What you are asked to do: Wherever the string "swap" appears in the records, return the line that holds it.

▬▬▬

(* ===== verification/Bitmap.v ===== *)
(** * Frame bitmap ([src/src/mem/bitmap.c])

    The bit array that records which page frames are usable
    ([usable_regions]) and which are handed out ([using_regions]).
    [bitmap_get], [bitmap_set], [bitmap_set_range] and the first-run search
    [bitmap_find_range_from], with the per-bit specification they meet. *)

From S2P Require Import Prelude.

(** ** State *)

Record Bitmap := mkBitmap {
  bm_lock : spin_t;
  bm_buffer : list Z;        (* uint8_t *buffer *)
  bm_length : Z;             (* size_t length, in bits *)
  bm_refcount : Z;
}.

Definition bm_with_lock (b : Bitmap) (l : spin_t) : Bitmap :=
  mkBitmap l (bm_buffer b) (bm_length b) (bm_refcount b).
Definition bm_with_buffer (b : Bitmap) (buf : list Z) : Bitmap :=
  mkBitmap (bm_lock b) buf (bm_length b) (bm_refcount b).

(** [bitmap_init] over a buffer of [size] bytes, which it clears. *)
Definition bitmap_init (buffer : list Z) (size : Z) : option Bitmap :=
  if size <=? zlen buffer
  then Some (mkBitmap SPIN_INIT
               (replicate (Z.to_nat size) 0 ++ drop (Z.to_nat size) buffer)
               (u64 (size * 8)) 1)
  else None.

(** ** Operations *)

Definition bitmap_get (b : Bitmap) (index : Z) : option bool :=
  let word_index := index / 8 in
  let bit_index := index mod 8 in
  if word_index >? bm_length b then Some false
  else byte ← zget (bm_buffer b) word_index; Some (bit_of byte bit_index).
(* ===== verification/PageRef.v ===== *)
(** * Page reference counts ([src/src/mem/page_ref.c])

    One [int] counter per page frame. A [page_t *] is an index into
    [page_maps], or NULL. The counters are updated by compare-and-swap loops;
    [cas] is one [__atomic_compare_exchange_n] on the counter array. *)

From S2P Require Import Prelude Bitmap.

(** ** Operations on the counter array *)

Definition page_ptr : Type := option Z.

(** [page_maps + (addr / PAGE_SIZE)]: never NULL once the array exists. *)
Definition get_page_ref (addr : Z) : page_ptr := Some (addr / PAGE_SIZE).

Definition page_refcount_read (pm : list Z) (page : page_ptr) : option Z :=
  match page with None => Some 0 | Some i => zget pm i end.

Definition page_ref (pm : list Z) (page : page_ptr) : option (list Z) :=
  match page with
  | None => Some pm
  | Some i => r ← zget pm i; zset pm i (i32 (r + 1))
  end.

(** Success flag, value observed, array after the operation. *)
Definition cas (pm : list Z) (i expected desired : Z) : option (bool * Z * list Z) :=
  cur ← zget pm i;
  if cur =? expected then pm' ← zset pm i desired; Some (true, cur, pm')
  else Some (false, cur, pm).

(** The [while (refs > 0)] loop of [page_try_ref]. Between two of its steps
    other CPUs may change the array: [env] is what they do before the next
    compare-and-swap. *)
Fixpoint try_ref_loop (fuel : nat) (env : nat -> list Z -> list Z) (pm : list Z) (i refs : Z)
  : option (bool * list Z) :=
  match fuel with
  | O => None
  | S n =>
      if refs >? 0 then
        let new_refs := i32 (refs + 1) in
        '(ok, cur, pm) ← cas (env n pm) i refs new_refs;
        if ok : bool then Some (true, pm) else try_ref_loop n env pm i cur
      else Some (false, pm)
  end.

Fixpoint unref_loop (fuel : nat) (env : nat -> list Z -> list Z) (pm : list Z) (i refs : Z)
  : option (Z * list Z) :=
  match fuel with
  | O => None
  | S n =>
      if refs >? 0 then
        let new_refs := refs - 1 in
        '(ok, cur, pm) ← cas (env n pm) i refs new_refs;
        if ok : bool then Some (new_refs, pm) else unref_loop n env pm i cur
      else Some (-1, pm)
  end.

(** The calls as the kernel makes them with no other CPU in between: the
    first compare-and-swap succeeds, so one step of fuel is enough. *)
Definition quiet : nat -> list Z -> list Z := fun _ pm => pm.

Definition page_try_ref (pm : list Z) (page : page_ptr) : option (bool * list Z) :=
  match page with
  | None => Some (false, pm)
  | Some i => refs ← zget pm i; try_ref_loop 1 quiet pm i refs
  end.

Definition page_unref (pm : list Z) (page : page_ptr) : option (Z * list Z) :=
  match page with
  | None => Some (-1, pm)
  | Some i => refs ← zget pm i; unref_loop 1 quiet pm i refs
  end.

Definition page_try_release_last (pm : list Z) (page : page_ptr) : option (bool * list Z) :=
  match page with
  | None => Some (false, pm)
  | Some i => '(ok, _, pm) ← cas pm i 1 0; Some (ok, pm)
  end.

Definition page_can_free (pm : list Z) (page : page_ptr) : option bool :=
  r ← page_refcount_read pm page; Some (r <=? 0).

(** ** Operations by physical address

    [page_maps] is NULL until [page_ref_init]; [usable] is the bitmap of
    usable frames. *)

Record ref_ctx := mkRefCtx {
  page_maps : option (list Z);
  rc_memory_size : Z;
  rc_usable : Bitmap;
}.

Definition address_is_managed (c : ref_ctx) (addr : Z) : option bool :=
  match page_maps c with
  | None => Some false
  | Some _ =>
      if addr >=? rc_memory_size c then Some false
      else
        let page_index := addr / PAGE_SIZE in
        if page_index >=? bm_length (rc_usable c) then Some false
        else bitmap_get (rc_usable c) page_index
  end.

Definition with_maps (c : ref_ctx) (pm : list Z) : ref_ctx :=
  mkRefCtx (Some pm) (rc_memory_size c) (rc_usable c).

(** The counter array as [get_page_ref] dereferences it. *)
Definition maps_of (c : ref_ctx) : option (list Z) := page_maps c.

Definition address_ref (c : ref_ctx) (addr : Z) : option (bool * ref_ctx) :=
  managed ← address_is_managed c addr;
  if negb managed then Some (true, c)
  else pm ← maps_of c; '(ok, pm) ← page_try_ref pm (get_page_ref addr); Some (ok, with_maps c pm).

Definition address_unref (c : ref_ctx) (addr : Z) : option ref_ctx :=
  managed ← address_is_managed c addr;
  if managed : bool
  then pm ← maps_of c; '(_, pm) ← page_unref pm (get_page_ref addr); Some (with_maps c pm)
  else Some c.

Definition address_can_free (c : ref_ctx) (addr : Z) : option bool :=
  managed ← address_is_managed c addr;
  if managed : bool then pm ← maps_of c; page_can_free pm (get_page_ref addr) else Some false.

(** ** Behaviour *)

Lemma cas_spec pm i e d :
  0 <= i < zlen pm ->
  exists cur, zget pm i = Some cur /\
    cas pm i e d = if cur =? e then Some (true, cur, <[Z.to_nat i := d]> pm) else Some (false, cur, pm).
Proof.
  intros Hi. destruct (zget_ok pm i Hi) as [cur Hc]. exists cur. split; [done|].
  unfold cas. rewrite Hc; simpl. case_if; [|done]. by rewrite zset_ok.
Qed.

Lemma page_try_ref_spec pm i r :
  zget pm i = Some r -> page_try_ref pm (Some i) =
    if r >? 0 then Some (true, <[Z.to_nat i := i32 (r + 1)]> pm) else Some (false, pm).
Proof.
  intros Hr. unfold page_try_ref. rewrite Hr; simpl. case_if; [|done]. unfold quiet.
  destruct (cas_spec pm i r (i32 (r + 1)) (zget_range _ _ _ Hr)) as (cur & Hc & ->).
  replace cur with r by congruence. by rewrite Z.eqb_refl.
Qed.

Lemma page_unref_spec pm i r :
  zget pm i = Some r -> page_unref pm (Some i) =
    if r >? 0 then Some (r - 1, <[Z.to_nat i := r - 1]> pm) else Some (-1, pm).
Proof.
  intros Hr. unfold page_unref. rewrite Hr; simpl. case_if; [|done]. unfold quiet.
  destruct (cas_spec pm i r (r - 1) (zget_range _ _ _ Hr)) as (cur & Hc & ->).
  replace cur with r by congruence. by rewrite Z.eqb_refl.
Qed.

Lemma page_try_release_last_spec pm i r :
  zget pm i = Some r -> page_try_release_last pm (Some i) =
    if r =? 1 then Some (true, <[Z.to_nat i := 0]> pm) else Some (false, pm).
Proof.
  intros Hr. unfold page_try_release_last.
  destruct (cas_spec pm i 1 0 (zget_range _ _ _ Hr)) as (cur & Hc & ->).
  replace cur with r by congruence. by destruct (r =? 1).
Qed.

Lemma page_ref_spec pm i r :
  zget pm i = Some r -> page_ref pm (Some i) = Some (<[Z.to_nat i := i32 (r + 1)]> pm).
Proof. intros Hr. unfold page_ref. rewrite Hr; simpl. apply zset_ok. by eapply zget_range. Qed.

▬▬▬

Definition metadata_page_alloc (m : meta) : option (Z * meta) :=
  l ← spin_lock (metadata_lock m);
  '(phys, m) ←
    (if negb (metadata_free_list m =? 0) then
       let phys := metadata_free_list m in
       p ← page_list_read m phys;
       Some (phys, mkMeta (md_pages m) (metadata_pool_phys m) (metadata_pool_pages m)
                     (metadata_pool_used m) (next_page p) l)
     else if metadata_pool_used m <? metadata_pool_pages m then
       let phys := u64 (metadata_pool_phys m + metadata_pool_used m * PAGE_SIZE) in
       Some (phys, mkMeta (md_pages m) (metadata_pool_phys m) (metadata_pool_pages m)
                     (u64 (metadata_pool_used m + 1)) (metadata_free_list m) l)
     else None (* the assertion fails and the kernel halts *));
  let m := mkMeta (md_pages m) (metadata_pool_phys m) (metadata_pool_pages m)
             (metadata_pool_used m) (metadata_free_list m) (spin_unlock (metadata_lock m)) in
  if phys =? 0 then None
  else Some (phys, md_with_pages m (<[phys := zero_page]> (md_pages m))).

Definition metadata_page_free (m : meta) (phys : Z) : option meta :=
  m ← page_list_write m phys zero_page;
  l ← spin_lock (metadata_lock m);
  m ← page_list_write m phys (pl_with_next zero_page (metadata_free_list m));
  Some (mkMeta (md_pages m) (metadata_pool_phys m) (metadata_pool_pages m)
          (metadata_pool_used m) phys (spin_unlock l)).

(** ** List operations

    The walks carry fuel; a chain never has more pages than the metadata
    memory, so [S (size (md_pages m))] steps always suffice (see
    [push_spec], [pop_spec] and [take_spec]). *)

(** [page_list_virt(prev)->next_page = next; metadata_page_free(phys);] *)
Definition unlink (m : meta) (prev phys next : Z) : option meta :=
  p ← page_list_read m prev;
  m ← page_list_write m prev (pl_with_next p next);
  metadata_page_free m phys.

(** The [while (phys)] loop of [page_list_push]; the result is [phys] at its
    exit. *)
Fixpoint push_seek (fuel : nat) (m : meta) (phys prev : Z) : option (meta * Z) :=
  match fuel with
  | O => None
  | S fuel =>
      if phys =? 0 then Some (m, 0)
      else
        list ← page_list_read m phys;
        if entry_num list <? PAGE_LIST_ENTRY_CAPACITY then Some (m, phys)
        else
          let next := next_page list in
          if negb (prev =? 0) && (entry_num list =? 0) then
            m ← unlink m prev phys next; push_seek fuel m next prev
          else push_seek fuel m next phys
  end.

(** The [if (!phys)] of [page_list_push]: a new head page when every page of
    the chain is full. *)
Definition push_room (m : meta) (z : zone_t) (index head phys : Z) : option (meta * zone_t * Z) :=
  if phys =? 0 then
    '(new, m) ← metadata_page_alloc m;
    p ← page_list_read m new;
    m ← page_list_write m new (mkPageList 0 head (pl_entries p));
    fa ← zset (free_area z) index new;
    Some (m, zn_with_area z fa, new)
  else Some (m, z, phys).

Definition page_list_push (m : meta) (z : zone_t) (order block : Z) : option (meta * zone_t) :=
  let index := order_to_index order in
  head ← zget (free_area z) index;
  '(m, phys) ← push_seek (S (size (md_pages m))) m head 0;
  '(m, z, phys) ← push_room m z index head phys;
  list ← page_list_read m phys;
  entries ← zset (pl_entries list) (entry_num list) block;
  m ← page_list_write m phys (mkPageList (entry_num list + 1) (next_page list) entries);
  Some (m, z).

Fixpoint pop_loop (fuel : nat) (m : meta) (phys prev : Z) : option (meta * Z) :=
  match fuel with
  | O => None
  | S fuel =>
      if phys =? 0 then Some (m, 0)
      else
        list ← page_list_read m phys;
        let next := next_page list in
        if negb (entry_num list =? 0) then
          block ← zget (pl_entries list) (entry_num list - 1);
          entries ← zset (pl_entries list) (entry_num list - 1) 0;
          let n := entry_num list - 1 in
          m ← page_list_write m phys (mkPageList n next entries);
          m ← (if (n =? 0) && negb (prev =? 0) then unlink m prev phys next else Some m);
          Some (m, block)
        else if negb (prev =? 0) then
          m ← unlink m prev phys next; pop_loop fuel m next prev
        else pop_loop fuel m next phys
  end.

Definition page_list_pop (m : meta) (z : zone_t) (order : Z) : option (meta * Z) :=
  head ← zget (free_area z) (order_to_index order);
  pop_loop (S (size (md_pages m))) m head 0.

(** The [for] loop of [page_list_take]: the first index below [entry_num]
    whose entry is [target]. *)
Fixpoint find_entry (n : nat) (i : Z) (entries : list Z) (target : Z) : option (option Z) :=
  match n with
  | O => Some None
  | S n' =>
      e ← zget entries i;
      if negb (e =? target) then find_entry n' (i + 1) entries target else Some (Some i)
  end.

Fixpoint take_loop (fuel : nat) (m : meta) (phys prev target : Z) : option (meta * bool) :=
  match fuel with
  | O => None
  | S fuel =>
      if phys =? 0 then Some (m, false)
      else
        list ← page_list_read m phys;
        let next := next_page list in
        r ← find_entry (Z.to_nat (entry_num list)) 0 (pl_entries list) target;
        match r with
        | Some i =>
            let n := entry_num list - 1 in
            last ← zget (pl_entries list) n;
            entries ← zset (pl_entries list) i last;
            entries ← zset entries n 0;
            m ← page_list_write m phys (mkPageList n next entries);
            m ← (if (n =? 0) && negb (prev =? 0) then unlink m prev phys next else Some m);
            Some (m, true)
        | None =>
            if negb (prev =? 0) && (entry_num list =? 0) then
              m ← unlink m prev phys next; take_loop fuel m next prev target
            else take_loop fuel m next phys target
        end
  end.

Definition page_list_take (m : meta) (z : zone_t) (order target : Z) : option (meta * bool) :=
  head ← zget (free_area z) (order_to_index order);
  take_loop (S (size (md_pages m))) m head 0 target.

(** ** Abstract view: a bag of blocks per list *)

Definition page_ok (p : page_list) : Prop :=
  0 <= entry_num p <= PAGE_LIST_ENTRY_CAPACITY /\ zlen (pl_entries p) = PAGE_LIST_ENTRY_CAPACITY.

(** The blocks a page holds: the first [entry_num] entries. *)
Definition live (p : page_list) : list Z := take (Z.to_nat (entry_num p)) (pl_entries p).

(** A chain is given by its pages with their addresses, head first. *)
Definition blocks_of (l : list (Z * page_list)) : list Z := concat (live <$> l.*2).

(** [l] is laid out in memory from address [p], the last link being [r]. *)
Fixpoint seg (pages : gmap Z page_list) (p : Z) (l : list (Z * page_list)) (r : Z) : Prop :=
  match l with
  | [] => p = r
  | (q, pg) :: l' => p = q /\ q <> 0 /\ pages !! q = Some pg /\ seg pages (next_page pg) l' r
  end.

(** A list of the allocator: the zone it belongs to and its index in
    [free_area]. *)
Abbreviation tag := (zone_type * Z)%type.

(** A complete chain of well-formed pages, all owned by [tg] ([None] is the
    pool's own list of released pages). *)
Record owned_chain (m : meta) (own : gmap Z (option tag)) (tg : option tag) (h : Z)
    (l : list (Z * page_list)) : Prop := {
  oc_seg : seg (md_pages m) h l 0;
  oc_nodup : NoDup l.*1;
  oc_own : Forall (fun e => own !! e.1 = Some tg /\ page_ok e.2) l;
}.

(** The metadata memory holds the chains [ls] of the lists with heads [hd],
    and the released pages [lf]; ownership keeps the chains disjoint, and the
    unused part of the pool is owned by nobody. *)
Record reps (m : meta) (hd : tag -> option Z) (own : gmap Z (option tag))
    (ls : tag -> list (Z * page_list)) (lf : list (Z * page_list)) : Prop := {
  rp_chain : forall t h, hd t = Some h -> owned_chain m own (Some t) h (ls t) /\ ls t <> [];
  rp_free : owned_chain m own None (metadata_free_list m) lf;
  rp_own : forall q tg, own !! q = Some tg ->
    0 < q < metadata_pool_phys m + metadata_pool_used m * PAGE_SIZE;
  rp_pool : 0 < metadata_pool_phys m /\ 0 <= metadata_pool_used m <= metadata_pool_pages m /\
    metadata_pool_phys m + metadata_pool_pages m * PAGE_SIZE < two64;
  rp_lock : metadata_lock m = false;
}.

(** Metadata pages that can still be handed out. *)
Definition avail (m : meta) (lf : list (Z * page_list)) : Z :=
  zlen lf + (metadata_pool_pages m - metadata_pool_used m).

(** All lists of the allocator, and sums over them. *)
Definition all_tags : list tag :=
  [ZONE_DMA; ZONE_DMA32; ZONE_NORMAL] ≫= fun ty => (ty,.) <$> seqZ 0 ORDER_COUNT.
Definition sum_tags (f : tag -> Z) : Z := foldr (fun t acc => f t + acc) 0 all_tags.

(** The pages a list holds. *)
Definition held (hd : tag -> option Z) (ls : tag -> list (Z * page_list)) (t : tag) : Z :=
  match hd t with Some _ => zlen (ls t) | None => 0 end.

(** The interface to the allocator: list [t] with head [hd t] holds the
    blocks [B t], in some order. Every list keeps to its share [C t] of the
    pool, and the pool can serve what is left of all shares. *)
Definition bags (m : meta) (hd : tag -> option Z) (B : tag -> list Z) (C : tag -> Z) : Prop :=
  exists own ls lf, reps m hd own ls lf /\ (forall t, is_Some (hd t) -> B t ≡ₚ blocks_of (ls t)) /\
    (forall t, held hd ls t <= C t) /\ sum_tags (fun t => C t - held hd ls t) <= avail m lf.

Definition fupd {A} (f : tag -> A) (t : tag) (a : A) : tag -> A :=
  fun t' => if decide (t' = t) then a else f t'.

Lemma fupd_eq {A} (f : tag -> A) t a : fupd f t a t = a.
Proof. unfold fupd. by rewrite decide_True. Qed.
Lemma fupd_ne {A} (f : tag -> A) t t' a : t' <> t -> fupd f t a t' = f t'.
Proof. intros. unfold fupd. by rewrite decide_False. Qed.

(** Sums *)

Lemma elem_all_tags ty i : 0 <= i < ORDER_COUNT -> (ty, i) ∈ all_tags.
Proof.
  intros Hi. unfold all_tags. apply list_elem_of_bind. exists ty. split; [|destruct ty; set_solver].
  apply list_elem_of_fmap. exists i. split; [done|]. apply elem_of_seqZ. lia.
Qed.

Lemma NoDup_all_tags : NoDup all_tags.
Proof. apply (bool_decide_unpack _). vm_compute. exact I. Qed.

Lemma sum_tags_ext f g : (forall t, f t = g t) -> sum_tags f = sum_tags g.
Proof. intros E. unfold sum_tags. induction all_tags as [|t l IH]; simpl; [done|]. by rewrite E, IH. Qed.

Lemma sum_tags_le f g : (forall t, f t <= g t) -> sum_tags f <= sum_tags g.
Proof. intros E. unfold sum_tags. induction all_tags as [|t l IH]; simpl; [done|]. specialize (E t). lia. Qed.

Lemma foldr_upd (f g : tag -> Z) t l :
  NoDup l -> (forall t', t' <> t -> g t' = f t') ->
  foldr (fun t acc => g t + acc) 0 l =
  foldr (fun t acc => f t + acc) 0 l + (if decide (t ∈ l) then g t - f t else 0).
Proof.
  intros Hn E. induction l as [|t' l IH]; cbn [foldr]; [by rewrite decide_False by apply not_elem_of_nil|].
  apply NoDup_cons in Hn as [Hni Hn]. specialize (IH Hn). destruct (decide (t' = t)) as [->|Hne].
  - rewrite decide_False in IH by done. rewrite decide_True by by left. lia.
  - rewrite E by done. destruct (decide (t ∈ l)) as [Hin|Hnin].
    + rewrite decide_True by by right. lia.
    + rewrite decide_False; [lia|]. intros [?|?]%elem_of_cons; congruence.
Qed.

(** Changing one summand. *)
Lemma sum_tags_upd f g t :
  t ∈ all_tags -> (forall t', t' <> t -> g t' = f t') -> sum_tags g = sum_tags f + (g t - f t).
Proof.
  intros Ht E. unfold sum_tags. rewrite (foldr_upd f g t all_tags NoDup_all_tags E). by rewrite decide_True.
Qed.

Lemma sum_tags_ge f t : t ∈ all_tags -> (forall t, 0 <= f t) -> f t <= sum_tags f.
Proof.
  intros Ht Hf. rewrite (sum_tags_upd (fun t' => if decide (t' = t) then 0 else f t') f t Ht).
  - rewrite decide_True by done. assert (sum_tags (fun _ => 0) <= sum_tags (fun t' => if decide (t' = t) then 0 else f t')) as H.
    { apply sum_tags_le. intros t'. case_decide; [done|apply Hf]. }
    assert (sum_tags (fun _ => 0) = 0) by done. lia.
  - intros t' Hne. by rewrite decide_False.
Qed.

▬▬▬

Answer:
    [page_maps], or NULL. The counters are updated by compare-and-swap loops;
    compare-and-swap. *)
    first compare-and-swap succeeds, so one step of fuel is enough. *)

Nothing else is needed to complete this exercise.